A short dance film from pioneering director Alice Guy. A young woman dances through feathery snowflakes in what was once on fourth of a four-part dance of the seasons.
This is my contribution to the Winter in July Blogathon hosted by Moon in Gemini. Be sure to read the other chilly posts!
In 1900, Alice Guy was continuing as a pioneering talent in the still-new motion picture industry. She is often listed as one of the first women directors but the fact is, she was one of the first directors of any kind with her first confirmed work from the very earliest days of art.
Guy was already something of a veteran—well, as much of a veteran as any industry in its first decade can claim—when she directed this little dance picture. Dance films had been popular since the days of peepshow movies and they continued to be a draw when the movies began to be projected on a screen.
An unnamed dancer twirls about in artificial snow in order to personify the winter season. That’s pretty much all there is to it, though I do think the young lady would probably have been warmer if she had put some pants on.
I absolutely love these dance films as they use one art, the movies, to preserve another that would have otherwise been lost. This film is also interesting because what appears to be a copyright card slides into the frame mid-dance and then slides back again. During this period in film history, copyright issues had not been ironed out in the courts and outright film theft was common. The most popular method of claiming ownership seems to have been incorporating the company logo into the background somehow but some French films also employed colored title cards to discourage pirates. “Genuine if the titles are red!” That sort of thing. Guy’s method is interesting but I can see why the other techniques would have been more practical.
This film was originally accompanied by dances for Spring, Summer and Autumn as well. Spring featured roses, Summer had grapes and Autumn had a general harvest. These films seem to be missing and presumed lost so we are very fortunate that winter survived for us to enjoy.

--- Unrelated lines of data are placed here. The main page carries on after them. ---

(** * Product search widget: a shallow embedding of [ProductSearch]

  The development follows the class [ProductSearch] of the repository
  (the latest revision, the one with sorting and the detail modal, and the
  first revision [script.js] where it differs).  JavaScript strings are
  sequences of UTF-16 code units, numbers are IEEE-754 binary64 values
  ([SpecFloat] at precision 53), arrays live in a heap and are handed
  around by reference, and the DOM elements the controller touches are
  fields of one state record. *)

From Stdlib Require Import ZArith NArith List Bool Lia String Ascii.
From Stdlib Require Import Permutation Sorted SpecFloat.
From stdpp Require Import base option list gmap.

Local Open Scope Z_scope.

(** ** JavaScript strings *)

(** A string is its sequence of UTF-16 code units. *)
Definition jsstring := list N.

(** An ASCII literal of the source, as code units. *)
Definition lit (s : string) : jsstring :=
  List.map N_of_ascii (list_ascii_of_string s).

Definition dquote : jsstring := [34%N].
Definition squote : jsstring := [39%N].

(** [WhiteSpace] and [LineTerminator] of ECMAScript, the code points that
    [String.prototype.trim] strips: TAB, VT, FF, SP, NBSP, ZWNBSP, the
    category Zs, and LF, CR, LS, PS. *)
Definition isWhiteSpace (c : N) : bool :=
  ((c =? 9) || (c =? 10) || (c =? 11) || (c =? 12) || (c =? 13) || (c =? 32)
   || (c =? 160) || (c =? 5760) || ((8192 <=? c) && (c <=? 8202))
   || (c =? 8232) || (c =? 8233) || (c =? 8239) || (c =? 8287)
   || (c =? 12288) || (c =? 65279))%N.

Fixpoint trimStart (s : jsstring) : jsstring :=
  match s with
  | [] => []
  | c :: s' => if isWhiteSpace c then trimStart s' else s
  end.

Definition trimEnd (s : jsstring) : jsstring := rev (trimStart (rev s)).

Definition trim (s : jsstring) : jsstring := trimEnd (trimStart s).

(** Truthiness of a string: only the empty string is falsy. *)
Definition truthy (s : jsstring) : bool :=
  match s with [] => false | _ => true end.

(** [String.prototype.startsWith] and [String.prototype.includes]. *)
Fixpoint startsWith (s p : jsstring) {struct p} : bool :=
  match p, s with
  | [], _ => true
  | _ :: _, [] => false
  | a :: p', b :: s' => (a =? b)%N && startsWith s' p'
  end.

Fixpoint includes (s p : jsstring) : bool :=
  startsWith s p ||
  match s with
  | [] => false
  | _ :: s' => includes s' p
  end.

(** Decimal digits of a non-negative integer, as [ToString] prints it. *)
Definition digit (d : N) : N := (48 + d)%N.

Fixpoint decimal_fuel (fuel : nat) (n : N) (acc : jsstring) : jsstring :=
  match fuel with
  | O => acc
  | S fuel' =>
      let acc' := digit (n mod 10) :: acc in
      if (n <? 10)%N then acc' else decimal_fuel fuel' (n / 10) acc'
  end.

Definition decimal (n : N) : jsstring :=
  decimal_fuel (S (N.to_nat (N.log2 n))) n [].


(** [String.prototype.repeat]: a [RangeError] for a negative or infinite
    count, which the caller sees as [None]. *)
Definition String_repeat (s : jsstring) (count : option Z) : option jsstring :=
  match count with
  | Some n => if n <? 0 then None else Some (concat (replicate (Z.to_nat n) s))
  | None => None
  end.

(** *** [encodeURIComponent] *)

Definition inRange (lo hi c : N) : bool := ((lo <=? c) && (c <=? hi))%N.

(** The characters [encodeURIComponent] leaves alone: letters, digits and
    the marks [- _ . ! ~ * ' ( )]. *)
Definition uriUnescaped (c : N) : bool :=
  inRange 65 90 c || inRange 97 122 c || inRange 48 57 c
  || (c =? 45)%N || (c =? 95)%N || (c =? 46)%N || (c =? 33)%N
  || (c =? 126)%N || (c =? 42)%N || (c =? 39)%N || (c =? 40)%N || (c =? 41)%N.

Definition isLeadingSurrogate (c : N) : bool := inRange 55296 56319 c.
Definition isTrailingSurrogate (c : N) : bool := inRange 56320 57343 c.

Definition codePointOfPair (hi lo : N) : N :=
  ((hi - 55296) * 1024 + (lo - 56320) + 65536)%N.

Definition utf8 (cp : N) : list N :=
  (if cp <? 128 then [cp]
   else if cp <? 2048 then
     [N.lor 192 (N.shiftr cp 6); N.lor 128 (N.land cp 63)]
   else if cp <? 65536 then
     [N.lor 224 (N.shiftr cp 12); N.lor 128 (N.land (N.shiftr cp 6) 63);
      N.lor 128 (N.land cp 63)]
   else
     [N.lor 240 (N.shiftr cp 18); N.lor 128 (N.land (N.shiftr cp 12) 63);
      N.lor 128 (N.land (N.shiftr cp 6) 63); N.lor 128 (N.land cp 63)])%N.

Definition hexDigit (d : N) : N := (if d <? 10 then 48 + d else 55 + d)%N.

Definition percentEncode (octet : N) : jsstring :=
  [37%N; hexDigit (octet / 16); hexDigit (octet mod 16)].

Definition percentEncodeAll (octets : list N) : jsstring :=
  concat (List.map percentEncode octets).

(** [None] is the [URIError] thrown at an unpaired surrogate. *)
Fixpoint encodeURIComponent (s : jsstring) : option jsstring :=
  match s with
  | [] => Some []
  | c :: s' =>
      if uriUnescaped c then
        match encodeURIComponent s' with
        | Some r => Some (c :: r)
        | None => None
        end
      else if isLeadingSurrogate c then
        match s' with
        | d :: s'' =>
            if isTrailingSurrogate d then
              match encodeURIComponent s'' with
              | Some r => Some (percentEncodeAll (utf8 (codePointOfPair c d)) ++ r)
              | None => None
              end
            else None
        | [] => None
        end
      else if isTrailingSurrogate c then None
      else
        match encodeURIComponent s' with
        | Some r => Some (percentEncodeAll (utf8 c) ++ r)
        | None => None
        end
  end.

(** *** Text serialised as HTML

    [escapeHtml] stores the text as the [textContent] of a detached element
    and reads its [innerHTML] back: the HTML fragment serialisation of one
    text node, which replaces [&], U+00A0, [<] and [>] and nothing else. *)
Definition escapeChar (c : N) : jsstring :=
  if (c =? 38)%N then lit "&amp;"
  else if (c =? 160)%N then lit "&nbsp;"
  else if (c =? 60)%N then lit "&lt;"
  else if (c =? 62)%N then lit "&gt;"
  else [c].

Definition serializeText (text : jsstring) : jsstring :=
  concat (List.map escapeChar text).

(** ** JavaScript numbers *)

Definition number := spec_float.
Definition prec : Z := 53.
Definition emax : Z := 1024.

Definition ofZ (z : Z) : number := binary_normalize prec emax z 0 false.

Definition num_zero : number := S754_zero false.
Definition num_half : number :=
  Eval vm_compute in binary_normalize prec emax 1 (-1) false.
Definition num_one : number := Eval vm_compute in ofZ 1.
Definition num_five : number := Eval vm_compute in ofZ 5.
(** [83.5], that is 167/2 *)
Definition num_83_5 : number :=
  Eval vm_compute in binary_normalize prec emax 167 (-1) false.
(** [_download_and_extract] is its three parts in a row. *)
Lemma download_and_extract_stages (E : environ) (url ca_path : string) (w : world) :
  _download_and_extract E url ca_path w =
  match fetch_stage E url ca_path w with
  | (Ok _, w1) =>
      if validated E then
        match extract_stage E url w1 with
        | (Ok _, w2) => install_stage (workspace_path E) (archive_path E url) w2
        | (Raise e, w2) => (Raise e, w2)
        end
      else (Raise (RuntimeError "path for cdswctl could not be validated."), w1)
  | (Raise e, w1) => (Raise e, w1)
  end.
Proof.
  rewrite fetch_run. unfold _download_and_extract. fold (archive_name url).
  unfold bind at 1. rewrite tmp_dir_run. cbv zeta.
  destruct (exists_ (resolve w (workspace_path E)) (fs w)).
  - unfold bind at 1. fold (archive_path E url).
    destruct (download_file _ _ _ _ w) as [[[] | e] w1]; [|reflexivity].
    unfold bind at 1. fold (validated E).
    destruct (validated E); [|reflexivity].
    unfold extract_stage.
    destruct ((tf <- tarfile_open (archive_path E url) ;;
               extractall tf (workspace_path E) ;; tf_close tf) w1)
      as [[[] | e] w2]; reflexivity.
  - destruct (mkdirs _ _) as [t0|]; [|reflexivity].
    unfold bind at 1. fold (archive_path E url).
    destruct (download_file _ _ _ _ _) as [[[] | e] w1]; [|reflexivity].
    unfold bind at 1. fold (validated E).
    destruct (validated E); [|reflexivity].
    unfold extract_stage.
    destruct ((tf <- tarfile_open (archive_path E url) ;;
               extractall tf (workspace_path E) ;; tf_close tf) w1)
      as [[[] | e] w2]; reflexivity.
Qed.


Lemma filter_benign (l : list call) :
  forallb (fun c => negb (is_extraction c || is_removal c)) l = true ->
  filter is_extraction l = [] /\ filter is_removal l = [].
Proof.
  induction l as [|c l IH]; cbn; [auto|].
  intros H. apply andb_true_iff in H as [Hc Hl].
  apply negb_true_iff, orb_false_iff in Hc as [He Hr].
  rewrite He, Hr. now apply IH.
Qed.

(** [extract_stage], step by step. *)
Lemma extract_run (E : environ) (url : string) (w : world) :
  extract_stage E url w =
  let opened := add_call (CallTarOpen (archive_path E url)) w in
  match lookup (resolve w (archive_path E url)) (fs w) with
  | Some (File (TarArchive ms)) =>
      let called := add_call (CallExtractAll (workspace_path E)) opened in
      match extract ms (resolve w (workspace_path E)) (fs w) with
      | Some t => (Ok tt, set_fs t called)
      | None => (Raise (OSError "extractall"), called)
      end
  | Some (File _) => (Raise ReadError, opened)
  | _ => (Raise (OSError "open"), opened)
  end.
Proof.
  unfold extract_stage. step_fs. rewrite !resolve_add_call.
  destruct (lookup (resolve w (archive_path E url)) (fs w)) as [[[b | ms | ms] | es] |];
    try reflexivity;
    step_fs; rewrite ?resolve_add_call; destruct (extract ms _ _); reflexivity.
Qed.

Guy was on solid historical, artistic and crowdpleasing ground with this picture. Dance films were remarkably popular during the early days of the film industry. First, they captured movement and showcased the power of cinema. Second, they allowed everyone to enjoy the performances of famous dance stars they would never have a chance to see in person. Third, they allowed filmmakers to employ hand-color as the flowing movements of the dancers and their skirts, scarves and accessories meant that colorists didn’t have to worry quite so much about staying in the lines, so to speak.
I do not know whether or not Winter, Snow Dance was originally hand-colored but I think it highly likely that it was, especially when released together with Spring, Summer and Autumn. These films would have made an attractive color package and could likely have been sold worldwide for a handsome sum. (Colored films commanded a higher price than black and white and the French were the masters of the art.)
The concept of dancing to represent the seasons is likely as old as the very concept of seasons and dances tied to climate, weather and celestial phenomena can be found in every culture. To bring things into a more specific Western European context, Antonio Vivaldi’s Four Seasons is probably the most famous seasonal piece in the classical repertoire but Schubert, Mahler, Delius, Haydn and others all brought the concept of the seasons into their work. Going further back, medieval German poet Neidhart von Reuenthal worked in the extremes of summer and winter to create an impressively funny and sarcastic body of work. His music in turn inspired the Niedhart Fresken, some of the earliest secular frescoes of their kind, which portray the four seasons. Before we go further down the research rabbit hole, let’s just all agree that seasonal art has a long and proud tradition.
It is doubtful that Guy planned any deep meaning with her film, she was out to create a work of entertainment and tapped into something that was deeply embedded in the artistic and cultural DNA of her world. This is not meant to be dismissive, merely an observation that trying to spackle some kind of deep meaning onto something that was always intended as light entertainment can have a crushing effect. Guy knew how to construct a popular film before many people had even seen a film and that is impressive in itself.
This is a fun little picture that is purely of its time and is all the more charming for it. Highly enjoyable.
Where can I see it?
Included in the Gaumont Treasures box set along with numerous other films from Guy, Louis Feuillade and Leone Perret.